(* ===== verification/HandlerProps.v ===== *)
(** * Properties of the connection handler

    The handler's own record of a connection (its channels, its presence ids,
    its user) against the adapter's, over any history of commands interleaved
    with other connections; and what each command requires. *)

From S2P Require Import Prelude RustStd Json JsonDemo Protocol Kind Fanout Mailbox ChannelState.
From S2P Require Import Registry UserRegistry Adapter Auth App Webhook Rate Handler.

Section quiet.
Context `{SerdeJson, Crypto} {A : Type} `{AdapterLaws A}.

(** A step that moves none of the adapter's views. *)
Definition quiet (w w' : World A) : Prop :=
  (ad_inv (w_ad w).1 → ad_inv (w_ad w').1) ∧ same_view (w_ad w).1 (w_ad w').1.

#[export] Instance quiet_refl : Reflexive quiet.
Proof. intros w. by split. Qed.

#[export] Instance quiet_trans : Transitive quiet.
Proof. intros w1 w2 w3 [I1 V1] [I2 V2]. split; [auto|by etrans]. Qed.

Lemma send_self_quiet c ev w : quiet w (send_self c ev w).
Proof. unfold send_self. by destruct w as [[a e] h]; simpl. Qed.

Lemma emit_webhook_quiet ev w : quiet w (emit_webhook ev w).
Proof. by split. Qed.

Lemma broadcast_quiet app ch ev ex w : quiet w (broadcast_noting_drop app ch ev ex w).
Proof. apply law_broadcast. Qed.

Lemma send_each_quiet hs ev w : quiet w (send_each hs ev w).
Proof. unfold send_each. by destruct w as [[a e] h]; simpl. Qed.

Lemma notify_watchers_quiet c uid name w : quiet w (notify_watchers c uid name w).
Proof. unfold notify_watchers. case_bool_decide; [done|apply send_each_quiet]. Qed.
(* ===== verification/LoadProps.v ===== *)
(** * The load generator against the server

    The client of LoadClient.v and the server were written apart; the theorems
    show that they agree on the protocol: what the client sends the server reads
    as meant and accepts, and what the server then sends the client measures. *)

From stdpp Require Import pretty.
From S2P Require Import Prelude RustStd Json JsonDemo Envelope Protocol SocketIds EnvelopeDemo Kind Fanout.
From S2P Require Import Mailbox ChannelState Adapter Auth App ClusterNode Rate Text Handshake Config RestLimits.
From S2P Require Import Rest RestProps RestWitness LoadClient.

(** ** Texts of JSON *)

(** Two values read the same: objects as maps. *)
#[warnings="-register-all"]
Inductive agree : Value → Value → Prop :=
| agree_null : agree JNull JNull
| agree_bool b : agree (JBool b) (JBool b)
| agree_number n : agree (JNumber n) (JNumber n)
| agree_string s : agree (JString s) (JString s)
| agree_array l l' : Forall2 agree l l' → agree (JArray l) (JArray l')
| agree_object m m' :
    (∀ k, option_Forall2 agree (map_get k m) (map_get k m')) → agree (JObject m) (JObject m').

Definition utf8 (s : string) : bool := utf8_valid (as_bytes s).

(** Values that a Rust program can hold, without floats: texts are UTF-8,
    integers are [u64], names are distinct. *)
Fixpoint printable (v : Value) : bool :=
  match v with
  | JNull | JBool _ => true
  | JNumber (PosInt n) => (0 <=? n)%Z && (n <=? U64.MAX)%Z
  | JNumber _ => false
  | JString s => utf8 s
  | JArray l => forallb printable l
  | JObject m =>
      bool_decide (NoDup m.*1) && forallb (λ q, let '(k, v) := q in utf8 k && printable v) m
  end.

(** What [serde_json] documents of its texts: UTF-8, and read back. *)
Class SerdeText `{SerdeJson} : Prop := {
  from_str_empty : from_str EmptyString = None;
  to_string_utf8 v : printable v = true → utf8 (to_string v) = true;
  from_str_to_string v : printable v = true → ∃ w, from_str (to_string v) = Some w ∧ agree v w
}.

Lemma agree_string_inv s w : agree (JString s) w → w = JString s.
Proof. by inversion 1. Qed.


Section texts.
Context `{SerdeText}.

Lemma object_read m : printable (JObject m) = true →
  ∃ m', from_str (to_string (JObject m)) = Some (JObject m') ∧
    (∀ k, option_Forall2 agree (map_get k m) (map_get k m')).
Proof.
  intros Hp. destruct (from_str_to_string _ Hp) as (w & Hr & Ha). inversion Ha as [| | | | |? m']; subst. by exists m'.
Qed.

Lemma field_string m m' k s : (∀ k, option_Forall2 agree (map_get k m) (map_get k m')) →
  map_get k m = Some (JString s) → map_get k m' = Some (JString s).
Proof.
  intros Ha Hk. specialize (Ha k). rewrite Hk in Ha. inversion Ha as [? w Hw|]; subst.
  by rewrite (agree_string_inv _ _ Hw).
Qed.
(** The value of a bit pattern. *)
Definition f64_of_bits (bits : Z) : f64 :=
  let sign := Z.testbit bits 63 in
  let e := (Z.shiftr bits 52 mod 2048)%Z in
  let m := (bits mod 2 ^ 52)%Z in
  if (e =? 2047)%Z then if (m =? 0)%Z then S754_infinity sign else S754_nan
  else if (e =? 0)%Z then match m with Z.pos m => S754_finite sign m (-1074) | _ => S754_zero sign end
  else S754_finite sign (Z.to_pos (m + 2 ^ 52)) (e - 1075).

(** [as_u64], else [as_i64] without its sign, else [as_f64] without its sign,
    cut to an integer. *)
Definition magnitude (n : Number) : Z :=
  match n with
  | PosInt n => n
  | NegInt n => Z.abs n
  | Float bits => F64.as_uint U64.MAX F64.floor_pos (SFabs (f64_of_bits bits))
  end.

Definition number_violation (n : Number) : option Raw :=
  let m := magnitude n in
  if (EPOCH_MILLIS_MIN <=? m)%Z && (m <? EPOCH_MILLIS_MAX)%Z then Some RawEpochMillis
  else if (LARGE_INTEGER_THRESHOLD <=? m)%Z then Some RawLargeInteger
  else None.

(** [n] bytes, and on to the next character. *)
Fixpoint char_cut (n : nat) (s : string) : string :=
  match n, s with
  | S n, String c r => String c (char_cut n r)
  | O, String c r => if is_cont (u8_of_ascii c) then String c (char_cut O r) else EmptyString
  | _, EmptyString => EmptyString
  end.

Definition excerpt (s : string) : string :=
  if (Str.chars_count s <=? EXCERPT_LIMIT)%nat then s else char_cut EXCERPT_LIMIT s +:+ "…".

(** Past the last [.] or [[]. *)
Fixpoint leaf_key (acc path : string) : string :=
  match path with
  | EmptyString => acc
  | String c r =>
      if bool_decide (c = "."%char) || bool_decide (c = "["%char) then leaf_key EmptyString r
      else leaf_key (acc +:+ String c EmptyString) r
  end.

(** One line, unless the leaf is exempt. *)
Definition push (scenario path value : string) (why : Raw) : list string :=
  if is_allowed scenario (leaf_key EmptyString path) then []
  else [scenario +:+ ": " +:+ path +:+ " = " +:+ value +:+ " looks like " +:+ Raw_text why].

Definition quote : string := String "034"%char EmptyString.

Section scanning.
Context `{SerdeJson}.

Fixpoint walk (scenario : string) (v : Value) (path : string) : list string :=
  match v with
  | JObject m =>
      flat_map (λ q, let '(k, v) := q in
        walk scenario v (if Str.is_empty path then k else path +:+ "." +:+ k)) m
  | JArray l =>
      (fix items (i : nat) (l : list Value) : list string :=
         match l with
         | [] => []
         | v :: l => walk scenario v (path +:+ "[" +:+ pretty i +:+ "]") ++ items (S i) l
         end) 0 l
  | JString s =>
      match string_violation s with
      | Some why => push scenario path (quote +:+ excerpt s +:+ quote) why
      | None => []
      end
  | JNumber n =>
      match number_violation n with
      | Some why => push scenario path (excerpt (number_to_string n)) why
      | None => []
      end
  | _ => []
  end.

Definition scan (results : list Verdict) : list string :=
  results ≫= λ v, walk (vd_scenario v) (vd_observations v) EmptyString.
(* ===== verification/_CoqProject ===== *)
-Q . S2P
Prelude.v
Memory.v
MathUtil.v
Bitmap.v
Pmm.v
Vfs.v
Vmm.v
Slab.v
Disk.v
Ext2.v
Ext2Alloc.v
Ext2Dir.v
Partitions.v
Io.v
Pci.v
Ahci.v
Storage.v
Acpi.v
Hpet.v
Interrupts.v
Cpu.v
Start.v
Apic.v
Process.v
Console.v
Spinlock.v
Boot.v
(** The lowest start of a run of [n] free pages below [total]. *)
Definition first_fit (f : Z -> bool) (total n : Z) : option Z :=
  List.find (fun p => run_free f p n) (seqZ 0 (total - n + 1)).

Lemma run_free_iff f p n :
  run_free f p n = true <-> forall j, p <= j < p + n -> f j = true.
Proof.
  unfold run_free. rewrite forallb_forall. split.
  - intros H j Hj. apply H, list_elem_of_In, elem_of_seqZ. lia.
  - intros H j Hj. apply H. apply list_elem_of_In, elem_of_seqZ in Hj. lia.
Qed.

Lemma run_free_false f p n j : p <= j < p + n -> f j = false -> run_free f p n = false.
Proof.
  intros Hj Hf. apply not_true_iff_false. rewrite run_free_iff. intros H.
  by rewrite H in Hf.
Qed.

Lemma first_fit_Some f total n p :
  first_fit f total n = Some p <->
  0 <= p <= total - n /\ run_free f p n = true /\
  forall q, 0 <= q < p -> run_free f q n = false.
Proof.
  unfold first_fit. destruct (decide (0 <= total - n + 1)).
  - rewrite <- (Z2Nat.id (total - n + 1)), find_seqZ_Some by lia.
    rewrite Z2Nat.id by lia. split; intros (?&?&?); repeat split; auto; lia.
  - replace (seqZ 0 (total - n + 1)) with (@nil Z); [simpl; split; [done|lia]|].
    symmetry. apply seqZ_nil. lia.
Qed.

Lemma first_fit_None f total n :
  (forall q, 0 <= q <= total - n -> run_free f q n = false) ->
  first_fit f total n = None.
Proof.
  intros H. destruct (first_fit f total n) as [p|] eqn:E; [|done].
  apply first_fit_Some in E as (? & Hr & _). by rewrite H in Hr.
Qed.

Lemma first_fit_None_inv f total n q :
  first_fit f total n = None -> 0 <= q <= total - n -> run_free f q n = false.
Proof.
  unfold first_fit. intros H Hq. eapply List.find_none in H; [exact H|].
  apply list_elem_of_In, elem_of_seqZ. lia.
Qed.
(* ===== verification/Vmm.v ===== *)
(** * [mm/vmm.rs]: address spaces

    Four-level page tables in memory, walked and extended by
    [get_next_level]; [walk] is the translation they stand for. *)

From S2P Require Import Prelude Memory MathUtil Bitmap Pmm Vfs.

Definition KERNEL_BASE : Z := 0xffffffff80000000.

(** ** Flags: [bitflags] structs over [u64] *)

Module PageFlags.
Definition PRESENT : Z := Z.shiftl 1 0.
Definition WRITABLE : Z := Z.shiftl 1 1.
Definition USERMODE : Z := Z.shiftl 1 2.
Definition WT : Z := Z.shiftl 1 3.
Definition UNCACHEABLE : Z := Z.shiftl 1 4.
Definition MMAPED : Z := Z.shiftl 1 9.
Definition NX : Z := Z.shiftl 1 63.
End PageFlags.

Module MapProt.
Definition NONE : Z := 0x0.
Definition READ : Z := 0x1.
Definition WRITE : Z := 0x2.
Definition EXEC : Z := 0x4.
End MapProt.

Module MapFlags.
Definition SHARED : Z := 0x0001.
Definition PRIVATE : Z := 0x0002.
Definition FIXED : Z := 0x0010.
Definition ANONYMOUS : Z := 0x1000.
End MapFlags.

(** [impl From<MapProt> for PageFlags]; [remove] clears bits. *)
Definition from_prot (prot : Z) : Z :=
  let page_flags := PageFlags.NX in
  if contains prot MapProt.NONE then page_flags
  else
    let page_flags := if contains prot MapProt.WRITE
      then Z.lor page_flags PageFlags.WRITABLE else page_flags in
    let page_flags := if contains prot MapProt.READ
      then Z.lor page_flags PageFlags.USERMODE else page_flags in
    if contains prot MapProt.EXEC
      then Z.ldiff page_flags PageFlags.NX else page_flags.
(* ===== verification/Slab.v ===== *)
(** * [mm/slab.rs]: the kernel heap

    A chain of caches, one per object size, each with a chain of slabs; a slab
    is a run of pages that starts with the [Slab] struct, and a bitmap of its
    used objects.  [Cache] and [Slab] have Rust's own layout, so the structs live
    in a typed heap (a map from address to struct) beside the byte memory, which
    holds the bitmaps; [size_of::<Slab>()] is a parameter. *)

From S2P Require Import Prelude Memory MathUtil Bitmap Pmm.
From stdpp Require Import gmap strings.
Local Open Scope Z_scope.

Definition OBJS_PER_SLAB : Z := 256.

Record Cache := mkCache {
  c_name : string;
  c_object_size : Z;
  c_pages_per_slab : Z;
  c_slab_count : Z;
  c_slabs : Z;
  c_next : Z;
}.

Record Slab := mkSlab {
  s_free_objs : Z;
  s_object_size : Z;
  s_data : Z;
  s_bitmap : Bitmap;
  s_next : Z;
  s_previous : Z;
}.

(** The state: memory and page allocator, the structs, and
    [SLAB_ALLOCATOR.caches]. *)
Record kheap := mkH {
  h_p : pstate;
  h_caches : gmap Z Cache;
  h_slabs : gmap Z Slab;
  h_head : Z;
}.

Module slab.

Definition on_p {A} : M pstate A -> M kheap A :=
  zoom h_p (fun p h => mkH p (h_caches h) (h_slabs h) (h_head h)).
(* ===== verification/Disk.v ===== *)
(** * The disk interface and packed structures

    What the file system promises and expects of [ahci::read] and [ahci::write]:
    [Disk] is the two calls, [DiskLaws] what its client relies on, [ramdisk] an
    instance.  Then the codec of [repr(C, packed)] structs of little-endian
    fields. *)

From S2P Require Import Prelude Memory.

(** ** The interface *)

(** [ahci::read(0, offset, bytes, buffer)] gives the bytes it puts in the buffer,
    [None] for [Err(())]; [ahci::write] gets the bytes of its buffer and tells
    whether it is [Ok(())]. *)
Class Disk (D : Type) := {
  disk_read : Z -> Z -> M D (option (list Z));
  disk_write : Z -> list Z -> M D bool;
}.

Definition is_byte (b : Z) : Prop := 0 <= b < 256.

(** A disk of [capacity] bytes: reads give its content and change nothing, writes
    change exactly the bytes they name. *)
Class DiskLaws (D : Type) `{!Disk D} := {
  content : D -> Z -> Z;
  capacity : D -> Z;
  content_byte : forall d x, is_byte (content d x);
  disk_read_ok : forall d off n, 0 <= off -> 0 < n -> off + n <= capacity d ->
    disk_read off n d = (Ret (Some (map (content d) (seqZ off n))), d);
  disk_write_ok : forall d off bs, 0 <= off -> bs <> [] -> Forall is_byte bs ->
    off + Z.of_nat (length bs) <= capacity d ->
    exists d', disk_write off bs d = (Ret true, d') /\ capacity d' = capacity d /\
      forall x, content d' x =
        match (if decide (off <= x) then bs !! Z.to_nat (x - off) else None) with
        | Some b => b
        | None => content d x
        end;
}.

(** ** A disk in a map *)

Record ramdisk := mkRam { ram_bytes : mem; ram_size : Z }.

#[export] Instance ramdisk_disk : Disk ramdisk := {
  disk_read off n := fun d =>
    if (off + n <=? ram_size d) && (0 <? n)
    then (Ret (Some (rd_bytes (Z.to_nat n) (ram_bytes d) off)), d) else (Ret None, d);
  disk_write off bs := fun d =>
    if off + Z.of_nat (length bs) <=? ram_size d
    then (Ret true, mkRam (wr_bytes (ram_bytes d) off bs) (ram_size d)) else (Ret false, d);
}.

Lemma rd_bytes_map n m : forall a, rd_bytes n m a = map (rd8 m) (seqZ a (Z.of_nat n)).
Proof.
  induction n as [|n IH]; intros a; [done|]. rewrite seqZ_cons by lia. cbn [rd_bytes map].
  rewrite IH. by replace (Z.pred (Z.of_nat (S n))) with (Z.of_nat n) by lia.
Qed.

Lemma rd8_wr_bytes_lookup bs : forall m a x, Forall is_byte bs ->
  rd8 (wr_bytes m a bs) x =
    match (if decide (a <= x) then bs !! Z.to_nat (x - a) else None) with
    | Some b => b
    | None => rd8 m x
    end.
Proof.
  induction bs as [|b bs IH]; intros m a x Hb; simpl.
  { case_decide; [by rewrite lookup_nil|done]. }
  apply list.Forall_cons in Hb as [Hb Hbs]. rewrite IH by done. unfold is_byte in Hb.
  rewrite rd8_wr8, Z.mod_small by done.
  destruct (decide (a = x)) as [->|Hne].
  - rewrite (decide_False (P := x + 1 <= x)) by lia. rewrite (decide_True (P := x <= x)) by lia.
    by rewrite Z.sub_diag.
  - repeat case_decide; try lia; try done.
    replace (Z.to_nat (x - a)) with (S (Z.to_nat (x - (a + 1)))) by lia. done.
Qed.

#[export] Instance ramdisk_laws : DiskLaws ramdisk.
Proof.
  refine {| content := fun d x => rd8 (ram_bytes d) x; capacity := ram_size |}.
  - intros d x. apply rd8_range.
  - intros d off n Ho Hn Hc. simpl. rewrite (proj2 (Z.leb_le _ _) Hc), (proj2 (Z.ltb_lt _ _) Hn).
    simpl. by rewrite rd_bytes_map, Z2Nat.id by lia.
  - intros d off bs Ho Hne Hb Hc. simpl. rewrite (proj2 (Z.leb_le _ _) Hc).
    eexists. split; [reflexivity|]. split; [done|]. intros x. simpl. by apply rd8_wr_bytes_lookup.
Defined.

(** ** Packed structures *)

Fixpoint enc (ws : list nat) (vs : list Z) : list Z :=
  match ws, vs with
  | w :: ws', v :: vs' => le_bytes w v ++ enc ws' vs'
  | _, _ => []
  end.

Fixpoint dec (ws : list nat) (bs : list Z) : list Z :=
  match ws with
  | [] => []
  | w :: ws' => le_val (take w bs) :: dec ws' (drop w bs)
  end.

Definition field_ok (w : nat) (v : Z) : Prop := 0 <= v < 256 ^ Z.of_nat w.

Lemma dec_enc ws vs rest : Forall2 field_ok ws vs -> dec ws (enc ws vs ++ rest) = vs.
Proof.
  induction 1 as [|w v ws vs Hf _ IH]; [done|]. simpl. rewrite <- app_assoc.
  rewrite take_app_length', drop_app_length' by (by rewrite le_bytes_length).
  rewrite IH, le_val_bytes, Z.mod_small by done. done.
Qed.

Lemma enc_length ws : forall vs, length vs = length ws -> length (enc ws vs) = sum_list ws.
Proof.
  induction ws as [|w ws IH]; intros [|v vs] H; try done. simpl in *.
  rewrite length_app, le_bytes_length, IH by lia. done.
Qed.

Lemma le_bytes_bytes n : forall v, Forall is_byte (le_bytes n v).
Proof.
  induction n as [|n IH]; intros v; simpl; constructor; [|apply IH].
  apply Z.mod_pos_bound. lia.
Qed.

Lemma enc_bytes ws : forall vs, Forall is_byte (enc ws vs).
Proof.
  induction ws as [|w ws IH]; intros [|v vs]; simpl; try constructor.
  apply list.Forall_app. split; [apply le_bytes_bytes|apply IH].
Qed.

Lemma dec_fields ws : forall bs, (sum_list ws <= length bs)%nat -> Forall2 field_ok ws (dec ws bs).
Proof.
  induction ws as [|w ws IH]; intros bs Hl; simpl in *; constructor.
  - pose proof (le_val_range (take w bs)) as H. rewrite length_take_le in H by lia. done.
  - apply IH. rewrite length_drop. lia.
Qed.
+++++
> Exercise instructions:
Return, word for word, the lines of the data above from the line with "[get_next_level]; [walk] is" through the line with "A chain of caches, one", inclusive.

> Answer to this task:
    [get_next_level]; [walk] is the translation they stand for. *)

From S2P Require Import Prelude Memory MathUtil Bitmap Pmm Vfs.

Definition KERNEL_BASE : Z := 0xffffffff80000000.

(** ** Flags: [bitflags] structs over [u64] *)

Module PageFlags.
Definition PRESENT : Z := Z.shiftl 1 0.
Definition WRITABLE : Z := Z.shiftl 1 1.
Definition USERMODE : Z := Z.shiftl 1 2.
Definition WT : Z := Z.shiftl 1 3.
Definition UNCACHEABLE : Z := Z.shiftl 1 4.
Definition MMAPED : Z := Z.shiftl 1 9.
Definition NX : Z := Z.shiftl 1 63.
End PageFlags.

Module MapProt.
Definition NONE : Z := 0x0.
Definition READ : Z := 0x1.
Definition WRITE : Z := 0x2.
Definition EXEC : Z := 0x4.
End MapProt.

Module MapFlags.
Definition SHARED : Z := 0x0001.
Definition PRIVATE : Z := 0x0002.
Definition FIXED : Z := 0x0010.
Definition ANONYMOUS : Z := 0x1000.
End MapFlags.

(** [impl From<MapProt> for PageFlags]; [remove] clears bits. *)
Definition from_prot (prot : Z) : Z :=
  let page_flags := PageFlags.NX in
  if contains prot MapProt.NONE then page_flags
  else
    let page_flags := if contains prot MapProt.WRITE
      then Z.lor page_flags PageFlags.WRITABLE else page_flags in
    let page_flags := if contains prot MapProt.READ
      then Z.lor page_flags PageFlags.USERMODE else page_flags in
    if contains prot MapProt.EXEC
      then Z.ldiff page_flags PageFlags.NX else page_flags.
(* ===== verification/Slab.v ===== *)
(** * [mm/slab.rs]: the kernel heap

    A chain of caches, one per object size, each with a chain of slabs; a slab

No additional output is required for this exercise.